### [YOUR OBJECTIVE]
Take the lines below between the one holding "extents agree or" and the one holding "(value : ndarray)", inclusive, and copy them exactly. Add nothing.

### [INFORMATION]
────────
(** * brainstorm.data_iterators: a shallow embedding and its properties

    The Python module builds lazy pipelines of named batches: the base
    iterators [Undivided], [Online] and [Minibatches] own a dict of
    numpy arrays, the decorators [AddGaussianNoise], [Flip], [Pad] and
    [RandomCrop] wrap another iterator and rewrite the dict it yields.

    Embedding:
    - a Python dict is a [gmap string _]; dict objects live in a heap and
      are passed by reference, because [Undivided.__call__] yields
      [self.data] itself and the decorators assign into the dict they
      receive;
    - a numpy array is a shape together with an element accessor (basic
      slices and reversed views are re-indexings of the same buffer);
      elements are exact rationals, floating-point rounding is outside the
      model;
    - an exception is the [Raise] branch of [result];
    - a generator is an explicit state with a [next] function;
    - [self.rnd] is a state of an abstract [RandomState], the interface of
      numpy.random.RandomState that the module uses.

    The attributes [total_size], [sample_size] and [verbose] and the
    progress text printed on stdout do not influence the batches and are
    left out. [math.ceil(n / k)] is the exact ceiling, which the float
    division gives for every array numpy can hold.

    The file has the embedding first, then the vocabulary of the
    statements and a scripted random source for concrete runs, then the
    properties: the validator, construction, the base iterators, the
    loops of the decorators, and pipelines on a sample dataset. *)

From Stdlib Require Import ZArith QArith Lia Lqa Sorted.
From stdpp Require Import gmap strings list fin_maps.

Open Scope nat_scope.

(** ** Exceptions *)

(** The texts of [IteratorValidationError], with the data name where the
    source formats one into the message. *)
Inductive validation_msg :=
| KeyNotPresent (key : string)        (* "key {} is not present in iterator. ..." *)
| NotNdarray (key : string)           (* "data with name {} is not a numpy.ndarray" *)
| Only5D                              (* "Only 5D data is supported" *)
| InvalidProbability                  (* "Invalid probability" *)
| PadNamesDiffer                      (* "padding sizes and values must be provided for the same data names" *)
| ShapeNotPair                        (* "Shape must be a size 2 tuple" *)
| InvalidCropHeight                   (* "Invalid crop height" *)
| InvalidCropWidth                    (* "Invalid crop width" *)
| NoShapeAttribute (name : string)    (* "{} has a wrong type. (no shape attribute)" *)
| RankBelow3                          (* "All inputs have to have at least 3 dimensions, ..." *)
| SequencesDiffer                     (* "The number of sequences of all inputs must be equal, ..." *)
| TimestepsDiffer.                    (* "The number of time steps of all inputs must be equal, ..." *)

Inductive exn :=
| IteratorValidationError (msg : validation_msg)
| AssertionError
| AttributeError
| ValueError
| KeyError
| IndexError
| TypeError
| ZeroDivisionError.

Inductive result (A : Type) :=
| Ok (a : A)
| Raise (e : exn).
Arguments Ok {A} a.
Arguments Raise {A} e.

Definition bind {A B} (m : result A) (k : A -> result B) : result B :=
  match m with
  | Ok a => k a
  | Raise e => Raise e
  end.

Notation "'let*' x ':=' m 'in' k" := (bind m (fun x => k))
  (at level 10, x name, m at level 100, k at level 200).
Notation "'let*' ' p ':=' m 'in' k" :=
  (bind m (fun x => match x with p => k end))
  (at level 10, p pattern, m at level 100, k at level 200).

Definition is_validation_error (e : exn) : bool :=
  match e with
  | IteratorValidationError _ => true
  | _ => false
  end.

(** ** numpy arrays *)

Record ndarray := mk_ndarray {
  shape : list nat;
  item : list nat -> Q
}.

(** An index addresses an element when it is below the extent on every
    axis. *)
Definition in_bounds (ix sh : list nat) : Prop := Forall2 lt ix sh.

(** [slice(start, stop).indices(n)] for step 1: the first index and the
    number of indices selected on an axis of extent [n]. *)
Definition clip_index (i : Z) (n : nat) : nat :=
  if (i <? 0)%Z then Z.to_nat (Z.max (Z.of_nat n + i) 0)
  else Nat.min (Z.to_nat i) n.

Definition slice_indices (start stop : Z) (n : nat) : nat * nat :=
  let lo := clip_index start n in
  let hi := clip_index stop n in
  (lo, hi - lo).

(** [a[:, start:stop]] *)
Definition slice_samples (start stop : Z) (a : ndarray) : result ndarray :=
  match shape a with
  | t :: b :: rest =>
      let '(lo, len) := slice_indices start stop b in
      Ok {| shape := t :: len :: rest;
            item := fun ix =>
              match ix with
              | i :: j :: r => item a (i :: (lo + j) :: r)
              | _ => item a ix
              end |}
  | _ => Raise IndexError
  end.

(** replaces the last component [j] of an index by [f j] *)
Fixpoint on_last (f : nat -> nat) (ix : list nat) : list nat :=
  match ix with
  | [] => []
  | [j] => [f j]
  | i :: r => i :: on_last f r
  end.

(** [a[..., ::-1]] *)
Definition flip_last (a : ndarray) : result ndarray :=
  match last (shape a) with
  | Some w =>
      Ok {| shape := shape a;
            item := fun ix => item a (on_last (fun j => w - 1 - j) ix) |}
  | None => Raise IndexError
  end.

(** [val * np.ones(sh)] *)
Definition full (sh : list nat) (val : Q) : ndarray :=
  {| shape := sh; item := fun _ => (val * 1)%Q |}.

(** [np.zeros(sh)] *)
Definition zeros (sh : list nat) : ndarray :=
  {| shape := sh; item := fun _ => 0%Q |}.

(** a dimension given as a Python int: numpy refuses negative ones *)
Definition as_dim (d : Z) : result nat :=
  if (d <? 0)%Z then Raise ValueError else Ok (Z.to_nat d).

(** numpy's rule for assigning [value] into a region: on every axis the
    extents agree or the value's extent is 1 (both of the same rank here) *)
Fixpoint broadcastable (value region : list nat) : bool :=
  match value, region with
  | [], [] => true
  | v :: vs, r :: rs => ((v =? r) || (v =? 1)) && broadcastable vs rs
  | _, _ => false
  end.

Fixpoint broadcast_index (value ix : list nat) : list nat :=
  match value, ix with
  | v :: vs, i :: r => (if v =? 1 then 0 else i) :: broadcast_index vs r
  | _, _ => ix
  end.

(** [target[:, :, :, r0:r1, c0:c1] = value] for a 5D [target] and a 5D
    [value] *)
Definition assign_window (target : ndarray) (r0 r1 c0 c1 : Z)
    (value : ndarray) : result ndarray :=
  match shape target with
  | [t; b; c; h; w] =>
      let '(rlo, rlen) := slice_indices r0 r1 h in
      let '(clo, clen) := slice_indices c0 c1 w in
      if broadcastable (shape value) [t; b; c; rlen; clen] then
        Ok {| shape := shape target;
              item := fun ix =>
                match ix with
                | [i; j; k; y; x] =>
                    if (rlo <=? y) && (y <? rlo + rlen)
                       && (clo <=? x) && (x <? clo + clen)
                    then item value
                           (broadcast_index (shape value)
                              [i; j; k; y - rlo; x - clo])
                    else item target ix
                | _ => item target ix
                end |}
      else Raise ValueError
  | _ => Raise IndexError
  end.

(** [a + std * noise + mean], the three arrays of one shape *)
Definition add_noise (a : ndarray) (std : Q) (noise : ndarray) (mean : Q)
    : ndarray :=
  {| shape := shape a;
     item := fun ix => (item a ix + std * item noise ix + mean)%Q |}.

(** Modelled from the spec: the crop kernel [_crop_images] of
    brainstorm.handlers._cpuop, which is not among the sources. For every
    sample, time step and channel it copies the window of size
    [(crop_h, crop_w)] that starts at that sample's row and column offsets
    into [cropped]. *)
Definition _crop_images (data : ndarray) (crop_h crop_w : nat)
    (row_indices col_indices : list Z) (cropped : ndarray) : ndarray :=
  {| shape := shape cropped;
     item := fun ix =>
       match ix with
       | [t; b; c; i; j] =>
           item data [t; b; c;
                      Z.to_nat (row_indices !!! b) + i;
                      Z.to_nat (col_indices !!! b) + j]
       | _ => item cropped ix
       end |}.

(** ** Python values bound to data names *)

Inductive pyvalue :=
| PyNdarray (a : ndarray)      (* an instance of numpy.ndarray *)
| PyArrayLike (a : ndarray)    (* has [shape] and basic slicing, but is no ndarray *)
| PyOther.                     (* an object without a [shape] attribute *)

(** [data.shape], [None] when [hasattr(data, 'shape')] is false *)
Definition py_shape (v : pyvalue) : option (list nat) :=
  match v with
  | PyNdarray a | PyArrayLike a => Some (shape a)
  | PyOther => None
  end.

(** [isinstance(v, np.ndarray)] *)
Definition is_ndarray (v : pyvalue) : bool :=
  match v with
  | PyNdarray _ => true
  | _ => false
  end.

(** [v[:, start:stop]] *)
Definition py_slice_samples (start stop : Z) (v : pyvalue) : result pyvalue :=
  match v with
  | PyNdarray a => let* a' := slice_samples start stop a in Ok (PyNdarray a')
  | PyArrayLike a => let* a' := slice_samples start stop a in Ok (PyArrayLike a')
  | PyOther => Raise TypeError
  end.

(** The decorators compute with numpy; what a foreign array-like does under
    these operations is outside the model, and construction rejects it. *)
Definition as_ndarray (v : pyvalue) : result ndarray :=
  match v with
  | PyNdarray a => Ok a
  | _ => Raise TypeError
  end.

(** ** Dicts and the heap of dict objects *)

Abbreviation pydict := (gmap string pyvalue).

Abbreviation ref := nat.
Abbreviation heap := (list pydict).

(** the dict object behind a reference *)
Definition deref (h : heap) (r : ref) : pydict := default ∅ (h !! r).

(** [d[name]] *)
Definition getitem {V} (d : gmap string V) (name : string) : result V :=
  match d !! name with
  | Some v => Ok v
  | None => Raise KeyError
  end.

(** [d[name] = v] on the dict object [r] *)
Definition setitem (h : heap) (r : ref) (name : string) (v : pyvalue) : heap :=
  <[r := <[name := v]> (deref h r)]> h.

(** a new dict object *)
Definition alloc (h : heap) (d : pydict) : ref * heap :=
  (length h, h ++ [d]).

Fixpoint mapM {A B} (f : A -> result B) (l : list A) : result (list B) :=
  match l with
  | [] => Ok []
  | x :: r => let* y := f x in let* ys := mapM f r in Ok (y :: ys)
  end.

Definition to_option {A} (r : result A) : option A :=
  match r with
  | Ok a => Some a
  | Raise _ => None
  end.

(** [{k: f(v) for k, v in d.items()}]: [f] runs on the items in turn and
    the first exception ends the comprehension; otherwise every key is
    bound to the value [f] computed for it *)
Definition dict_comprehension (f : pyvalue -> result pyvalue) (d : pydict)
    : result pydict :=
  let* _ := mapM (fun kv : string * pyvalue => f kv.2) (map_to_list d) in
  Ok (omap (fun v => to_option (f v)) d).

(** a loop [for key in cfg.keys(): body] that threads a state and stops at
    the first exception *)
Fixpoint for_each {C S} (body : string -> C -> S -> result S)
    (items : list (string * C)) (s : S) : result S :=
  match items with
  | [] => Ok s
  | (key, c) :: rest => let* s' := body key c s in for_each body rest s'
  end.

(** ** The random source

    [Seedable] (brainstorm.randomness, not among the sources) gives every
    iterator its own numpy RandomState in [self.rnd]. The class lists the
    methods the module calls, with what numpy documents about their
    results; an element of [R] is a state of the generator, and the [seed]
    argument of a constructor is the state that seed produces. *)
Class RandomState (R : Type) := {
  (* rnd.shuffle(indices): the permuted indices *)
  shuffle : R -> list nat -> list nat * R;
  (* rnd.random_sample(): a float of the half-open interval [0, 1) *)
  random_sample : R -> Q * R;
  (* rnd.random_integers(low, high, size): size integers of [low, high] *)
  random_integers : R -> Z -> Z -> nat -> list Z * R;
  (* rnd.standard_normal(shape): an array of that shape *)
  standard_normal : R -> list nat -> ndarray * R;
  shuffle_Permutation : forall s l, (shuffle s l).1 ≡ₚ l;
  random_sample_range : forall s,
    (0 <= (random_sample s).1)%Q /\ ((random_sample s).1 < 1)%Q;
  random_integers_length : forall s low high size,
    length (random_integers s low high size).1 = size;
  random_integers_range : forall s low high size,
    (low <= high)%Z ->
    Forall (fun x => (low <= x <= high)%Z) (random_integers s low high size).1;
  standard_normal_shape : forall s sh, shape (standard_normal s sh).1 = sh
}.

(** ** The shape validator *)

(** the loop of [_assert_correct_data_format]: the sample extents and the
    time extents, by item. The items come in the order of the map; when
    two entries are at fault, the one that Python meets first in its own
    order of the dict is the one reported there. *)
Fixpoint collect_extents (items : list (string * pyvalue))
    : result (list nat * list nat) :=
  match items with
  | [] => Ok ([], [])
  | (name, data) :: rest =>
      match py_shape data with
      | None => Raise (IteratorValidationError (NoShapeAttribute name))
      | Some sh =>
          if length sh <? 3 then Raise (IteratorValidationError RankBelow3)
          else
            let* '(nr_sequences, nr_timesteps) := collect_extents rest in
            Ok (sh !!! 1 :: nr_sequences, sh !!! 0 :: nr_timesteps)
      end
  end.

(** [min(values)] and [max(values)]: a ValueError on an empty sequence *)
Definition py_min (l : list nat) : result nat :=
  match l with
  | [] => Raise ValueError
  | x :: r => Ok (foldr Nat.min x r)
  end.

Definition py_max (l : list nat) : result nat :=
  match l with
  | [] => Raise ValueError
  | x :: r => Ok (foldr Nat.max x r)
  end.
────────
### [RESULT OF THIS EXERCISE]
    extents agree or the value's extent is 1 (both of the same rank here) *)
Fixpoint broadcastable (value region : list nat) : bool :=
  match value, region with
  | [], [] => true
  | v :: vs, r :: rs => ((v =? r) || (v =? 1)) && broadcastable vs rs
  | _, _ => false
  end.

Fixpoint broadcast_index (value ix : list nat) : list nat :=
  match value, ix with
  | v :: vs, i :: r => (if v =? 1 then 0 else i) :: broadcast_index vs r
  | _, _ => ix
  end.

(** [target[:, :, :, r0:r1, c0:c1] = value] for a 5D [target] and a 5D
    [value] *)
Definition assign_window (target : ndarray) (r0 r1 c0 c1 : Z)
    (value : ndarray) : result ndarray :=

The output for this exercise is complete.